You could say the life of “88” has completed a lifelong figure 8, where you ultimately come back to the point where it all started.  

That starting point for Eric Lindros was sometime at an early age when life was simple, friendships were forming and the game of hockey wasn’t tugging him in a hundred different directions. Not that Lindros feels like a kid now, but clearly he views life rather buoyantly.

He smiles, he laughs, he tells stories and enjoys living essentially burden-free. 

“I’m seeing things from a different perspective,” said Lindros during my visit with him at his new home in the Toronto suburbs. “I think when you’re playing, and for good reason, you’re focused on your game. You live, eat, breathe the sport and the game. You have the blinders on. You might not be aware of what’s going on politically. You might not be aware of what’s going on with some of your friends back home.
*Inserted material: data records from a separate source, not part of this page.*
Lemma nested_facts : mutex_b 0 waited2 [3%nat] = true /\ mutex_b 1 waited2 [] = true /\ mutex_b 1 nested_back [] = true /\
  mutex_of nested_back 1 = Mutex (mx_parent (mutex_of waited2 1)) 0 10 1 (Some 2%nat) /\
  t_current_priority (Board.thread_of waited2 2) = 10 /\ t_current_priority (Board.thread_of nested_back 2) = 20 /\
  thread_stat (Board.thread_of nested_back 2) = RT_THREAD_READY.
Proof. repeat split; vm_compute; reflexivity. Qed.
Lemma nested_back_kinv : kinv Board.idle nested_back (Board.queues_of nested_back).
Proof. apply Board.kinv_b_sound. vm_compute. reflexivity. Qed.
Lemma nested_back_ctx : thread_ctx nested_back 2 /\ k_threads nested_back !! 2%nat = Some (Board.thread_of nested_back 2).
Proof. split; [split; vm_compute; reflexivity|apply Board.thread_of_lookup; vm_compute; reflexivity]. Qed.

Example nested_mutexes_keep_priority_witness :
  exists s4 th4 nx4, rt_mutex_release 1 nested_back = Ok RT_EOK s4 /\ k_threads s4 !! 2%nat = Some th4 /\
    t_current_priority th4 = 10 /\ k_mutexes s4 = <[1%nat := nx4]> (k_mutexes nested_back) /\ mx_owner nx4 = None.
Proof.
  destruct nested_facts as (F0 & F1 & F2 & Fn & Fp & _ & Fs).
  destruct (nested_mutexes_keep_priority Board.idle waited2 (Board.queues_of waited2) 2 (Board.thread_of waited2 2)
    0 (mutex_of waited2 0) 3 [] 1 (mutex_of waited2 1) 0 RT_WAITING_FOREVER) as (s1 & _ & _ & _ & H).
  - apply waited2_kinv.
  - apply waited2_running.
  - apply Board.thread_of_lookup. vm_compute. reflexivity.
  - vm_compute. reflexivity.
  - apply mutex_b_sound, F0.
  - vm_compute. reflexivity.
  - vm_compute. reflexivity.
  - vm_compute. reflexivity.
  - discriminate.
  - apply mutex_b_sound, F1.
  - vm_compute. reflexivity.
  - destruct (H nested_back (Board.queues_of nested_back) (Board.thread_of nested_back 2)) as (s4 & Q4 & th4 & nx4 & E & _ & Ht & Hq & _ & Hm & Hf).
    + apply nested_back_kinv.
    + apply nested_back_ctx.
    + apply nested_back_ctx.
    + exact Fs.
    + rewrite Fp, <-Fn. apply mutex_b_sound, F2.
    + exists s4, th4, nx4. split; [exact E|]. split; [exact Ht|]. split; [by rewrite Hq, Fp|]. split; [exact Hm|exact Hf].
Defined.
End MutexTheorems.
“Now, I have no blinders. I’m not restricted. If I choose to look left or choose to look right, I can. It’s a different mindset. It’s a different way of going about it. It’s a whole new world.”

Lindros left Philadelphia unceremoniously sitting out an entire season before he was eventually traded to the New York Rangers in August 2001, and even after he stopped playing six years later, a lot of those old wounds still hadn’t healed and the relationship between himself and the organization was scarred. A once tight relationship with former Flyers GM Bobby Clarke was seemingly frayed beyond repair.

The 2012 Winter Classic alumni game at Citizens Bank Park was the first step in the rehabilitation between a stubbornly proud organization and its franchise center the city once cherished. Then came Lindros’ induction into the Flyers Wall of Fame in 2014, his 2016 induction into the Hockey Hall of Fame and now, the latest culmination is the retirement of his legendary No. 88 along with other events surrounding the former superstar. 

There’s now a renewed sense that Philadelphia will always be Lindros’ hockey home.  

“Listen, hockey was great for a long time and where I could give the most was in Philly. From start to finish, I never played as well anywhere else. I really enjoyed it. There’s ups and downs with everything that you do, but overall I truly enjoyed playing there,” Lindros said.

“Eric doesn’t have a home,” Clarke told me in 2011 prior to the Winter Classic alumni game. “Eric needs a home and the Flyers are his home.”
Of course, it’s not exactly a home surrounded by a white picket fence, but rather one that had a fence that needed to be mended. Retirement for Lindros and Clarke, who both coincidentally stepped down as player and executive in 2007, helped gain perspective and patch some damaged feelings. 

“We see each other at all these events and Bob’s been very nice," Lindros said. “We can joke around. What’s happened, happened. Let’s move forward and go on.”

Eric has done that while also discovering why the present should be cherished so much more than what has transpired in the past. Whenever Lindros spends time at alumni functions, he’s easily immersed in the aura surrounding Bernie Parent and how it can easily rub off on him. 
“What a fun-loving spirit. He gets it,” Lindros said of Parent. “You know where some people have that vibe and you want to be in the room with him. He’s got a gift. Bernie’s a terrific, terrific man. He’s got to get me out on the boat.” 

After Thursday's ceremony prior to the Flyers' game against Lindros' hometown Toronto Maple Leafs, Lindros and Parent can hang together all they want, at least, in the rafters of the Wells Fargo Center.

However, Lindros doesn’t need those types of reminders. Nowhere in his brand-new home will you find any connection between himself and his playing days — no photos on the wall, no replica of the Hart Trophy he won in 1995 and no sign of his Olympic gold medal. Nor does Lindros believe his career was any more distinguishable from that of his wife Kina Lamarche, who was a very successful businesswoman.  

As you enter the basement, there’s a painting of Jackie Robinson sliding into home plate. Turn the corner and down the hall you’ll find a newly-installed locker room and a synthetic ice surface that currently serves as a playroom for his three kids: Carl Pierre, Sophie and Ryan. This is Eric Lindros now, a man with a greater purpose in life.   

“Same way my dad was with me,” Lindros said. “My dad took a lot of heat for looking out for me and representing me and my brother. People would be lucky to have my dad as a representative. I’m very lucky to come from where I did. I got big shoes to fill. I’m around the house quite a bit now. I got lucky. I really did. I don’t think it could have worked out better.”